Oracle 11g ADRCI memo for autopurging

Sunday, January 9th, 2011

SELF-MEMO: How to configure ADRCI in 11.1 or 11.2 to purge logs and change policy for removing unneeded log files.

[oracle@rac1 ~]$ du -sm /u01/app/oracle/diag/
766     /u01/app/oracle/diag/
[oracle@rac1 ~]$ adrci

ADRCI: Release 11.1.0.6.0 - Beta on Fri Jan 7 12:28:45 2011

Copyright (c) 1982, 2007, Oracle.  All rights reserved.

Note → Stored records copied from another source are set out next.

(** An empty code cell at or below the first data row.  In place (value
    copy and link formulas alike) the loop breaks at the first such row: the
    console has the rows above it and no other, no cell below it is touched
    or created, and whatever the rows below it hold, the console and the
    cells down to that row come out the same.  Streaming, when the row has a
    cell in column D: the row is appended as it is, nothing is printed for
    it, and the loop goes on with the next source row; when the code cells
    of the remaining rows can be read, it runs to the last source row. *)
Lemma celda_de_codigo_vacia (E : Entorno) :
  (∀ ruta ws r,
     FILA_INICIO ≤ r →
     (∀ r', FILA_INICIO ≤ r' < r →
            truthy (value_at ws r' COL_CODIGO) = true) →
     truthy (value_at ws r COL_CODIGO) = false →
     ∃ ws' consola,
       V0.procesar_hoja E ruta ws = Some (ws', consola, r)
       ∧ map l_fila consola = seq FILA_INICIO (r - FILA_INICIO)
       ∧ (∀ r' c, r < r' → ws' !! (r', c) = ws !! (r', c))
       ∧ (∀ c, value_at ws' r c = value_at ws r c)
       ∧ (∀ ws2 : Worksheet,
            (∀ r' c, r' ≤ r → ws2 !! (r', c) = ws !! (r', c)) →
            ∃ ws2',
              V0.procesar_hoja E ruta ws2 = Some (ws2', consola, r)
              ∧ ∀ r' c, r' ≤ r → ws2' !! (r', c) = ws' !! (r', c)))
  ∧ (∀ ws r,
       FILA_INICIO ≤ r →
       (∀ r', FILA_INICIO ≤ r' < r →
              truthy (value_at ws r' COL_CODIGO) = true) →
       truthy (value_at ws r COL_CODIGO) = false →
       ∃ ws' consola,
         V1.procesar_hoja E ws = Some (ws', consola, r)
         ∧ map l_fila consola = seq FILA_INICIO (r - FILA_INICIO)
         ∧ (∀ r' c, r < r' → ws' !! (r', c) = ws !! (r', c))
         ∧ (∀ c, value_at ws' r c = value_at ws r c)
         ∧ (∀ ws2 : Worksheet,
              (∀ r' c, r' ≤ r → ws2 !! (r', c) = ws !! (r', c)) →
              ∃ ws2',
                V1.procesar_hoja E ws2 = Some (ws2', consola, r)
                ∧ ∀ r' c, r' ≤ r → ws2' !! (r', c) = ws' !! (r', c)))
  ∧ (∀ ruta pre fila post out consola v,
       V02.recorrer E ruta 0 pre [] [] = (out, consola, Ok tt) →
       V02.FILA_INICIO_DATOS ≤ length pre + 1 →
       fila !! (COL_CODIGO - 1) = Some v →
       truthy v = false →
       V02.procesar_hoja E ruta (pre ++ fila :: post) []
       = V02.recorrer E ruta (S (length pre)) post (out ++ [fila]) consola
       ∧ (V02.procesar_hoja E ruta (pre ++ fila :: post) []).1.1
           !! length pre = Some fila
       ∧ (filas_anchas (S (length pre)) post →
          ∃ nuevas consola',
            V02.procesar_hoja E ruta (pre ++ fila :: post) []
            = ((out ++ [fila]) ++ nuevas, consola', Ok tt)
            ∧ length nuevas = length post
            ∧ ∀ i f, post !! i = Some f →
                ∃ lineas, turno E ruta (S (length pre) + i) f
                          = Ok (nuevas !!! i, lineas))).
Proof.
  split_and!.
  - intros ruta ws r. apply mientras_filas_de_abajo.
    + intros. by apply V0_cuerpo_fuera.
    + intros. by apply V0_cuerpo_local.
  - intros ws r. apply mientras_filas_de_abajo.
    + intros. by apply V1_cuerpo_fuera.
    + intros. by apply V1_cuerpo_local.
  - intros ruta pre fila post out consola v Hpre Hd Hv Ht.
    destruct (recorrer_en E ruta pre fila post out consola fila [] Hpre)
      as (H1 & _ & H2).
    { apply (turno_sin_codigo _ _ _ _ v); [done|].
      unfold V02.codigo_de. by rewrite Ht. }
    rewrite app_nil_r in H1. split_and!; [done|done|].
    intros Hw. rewrite H1.
    apply (recorrer_una_por_fila E ruta post (S (length pre))). done.
Qed.

Example celda_de_codigo_vacia_ejemplo :
  (∃ ws' consola,
     V0.procesar_hoja Ejemplo.entorno Ejemplo.cwd Ejemplo.hoja
     = Some (ws', consola, 9)
     ∧ map l_fila consola = [6; 7; 8]
     ∧ ws' !! (10, 6) = Some (VInt 3))
  ∧ (∃ ws' consola,
       V1.procesar_hoja Ejemplo.entorno Ejemplo.hoja = Some (ws', consola, 9)
       ∧ map l_fila consola = [6; 7; 8]
       ∧ ws' !! (10, 6) = Some (VInt 3))
  ∧ (V02.procesar_hoja Ejemplo.entorno Ejemplo.cwd Ejemplo.filas []).1.1 !! 8
    = Ejemplo.filas !! 8.
Proof.
  destruct (celda_de_codigo_vacia Ejemplo.entorno) as (H0 & H1 & H02).
  split_and!.
  - destruct (H0 Ejemplo.cwd Ejemplo.hoja 9) as (ws' & consola & Hrun & Hc & Hb & _ & _).
    + unfold FILA_INICIO. lia.
    + apply todas_bool. reflexivity.
    + reflexivity.
    + exists ws', consola. split_and!; [done|done|].
      rewrite Hb by lia. reflexivity.
  - destruct (H1 Ejemplo.hoja 9) as (ws' & consola & Hrun & Hc & Hb & _ & _).
    + unfold FILA_INICIO. lia.
    + apply todas_bool. reflexivity.
    + reflexivity.
    + exists ws', consola. split_and!; [done|done|].
      rewrite Hb by lia. reflexivity.
  - refine (proj1 (proj2 (H02 Ejemplo.cwd (take 8 Ejemplo.filas)
                       (Ejemplo.fila_de Ejemplo.hoja 13 9)
                       (drop 9 Ejemplo.filas) _ _ VNone
                       eq_refl _ eq_refl eq_refl))).
    vm_compute. lia.
Qed.

(** C3. The two modes on an empty code cell.  The sheet has five header
    rows, row 6 with an empty code cell, row 7 with three cells and row 8
    with the code A100.  The streaming loop appends row 6 as it is and
    prints nothing for it, and goes on to row 7; there reading the code
    cell [row_data[COL_CODIGO - 1]] raises [IndexError] and the loop is
    left: six rows are appended for eight source rows, row 8 is never
    evaluated, and [main] leaves through [sys.exit(1)] without saving.  The
    traversal has not ended at the source row count. *)
Theorem C3_vacia_y_luego_corta :
  length Ejemplo2.filas_vacia_y_corta = 8
  ∧ turno Ejemplo.entorno Ejemplo.cwd 5 [VStr "Centro"; VNone; VNone; VNone]
    = Ok ([VStr "Centro"; VNone; VNone; VNone], [])
  ∧ turno Ejemplo.entorno Ejemplo.cwd 6 [VStr "x"; VStr "y"; VInt 7]
    = Raise IndexError
  ∧ V02.procesar_hoja Ejemplo.entorno Ejemplo.cwd
      Ejemplo2.filas_vacia_y_corta []
    = (take 6 Ejemplo2.filas_vacia_y_corta, [], Raise IndexError)
  ∧ V02.main Ejemplo.entorno
      (Ejemplo.maestro true (Ok [("EDU", Ejemplo2.filas_vacia_y_corta)])
         (Ok tt))
    = {| exit_code := 1; guardado := None |}.
Proof. split_and!; reflexivity. Qed.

ADR base = "/u01/app/oracle"
adrci> set control (SHORTP_POLICY = 360)
DIA-48448: This command does not support multiple ADR homes

adrci> show homes
ADR Homes:
diag/tnslsnr/rac1/listener_rac1
diag/rdbms/erac/erac1
diag/asm/+asm/+ASM1
adrci> set home diag/tnslsnr/rac1/listener_rac1
adrci> set control (SHORTP_POLICY = 360)
adrci> set control (LONGP_POLICY = 360)
adrci> purge
adrci>
adrci> set home diag/rdbms/erac/erac1
adrci> set control (SHORTP_POLICY = 360)
adrci> set control (LONGP_POLICY = 360)
adrci> purge
adrci>
adrci> set home diag/asm/+asm/+ASM1
adrci> set control (SHORTP_POLICY = 360)
adrci> set control (LONGP_POLICY = 360)
adrci> purge
adrci>
adrci> CNTRL+D
[oracle@rac1 ~]$
[oracle@rac1 ~]$
[oracle@rac1 ~]$ du -sm /u01/app/oracle/diag/
185     /u01/app/oracle/diag/
[oracle@rac1 ~]$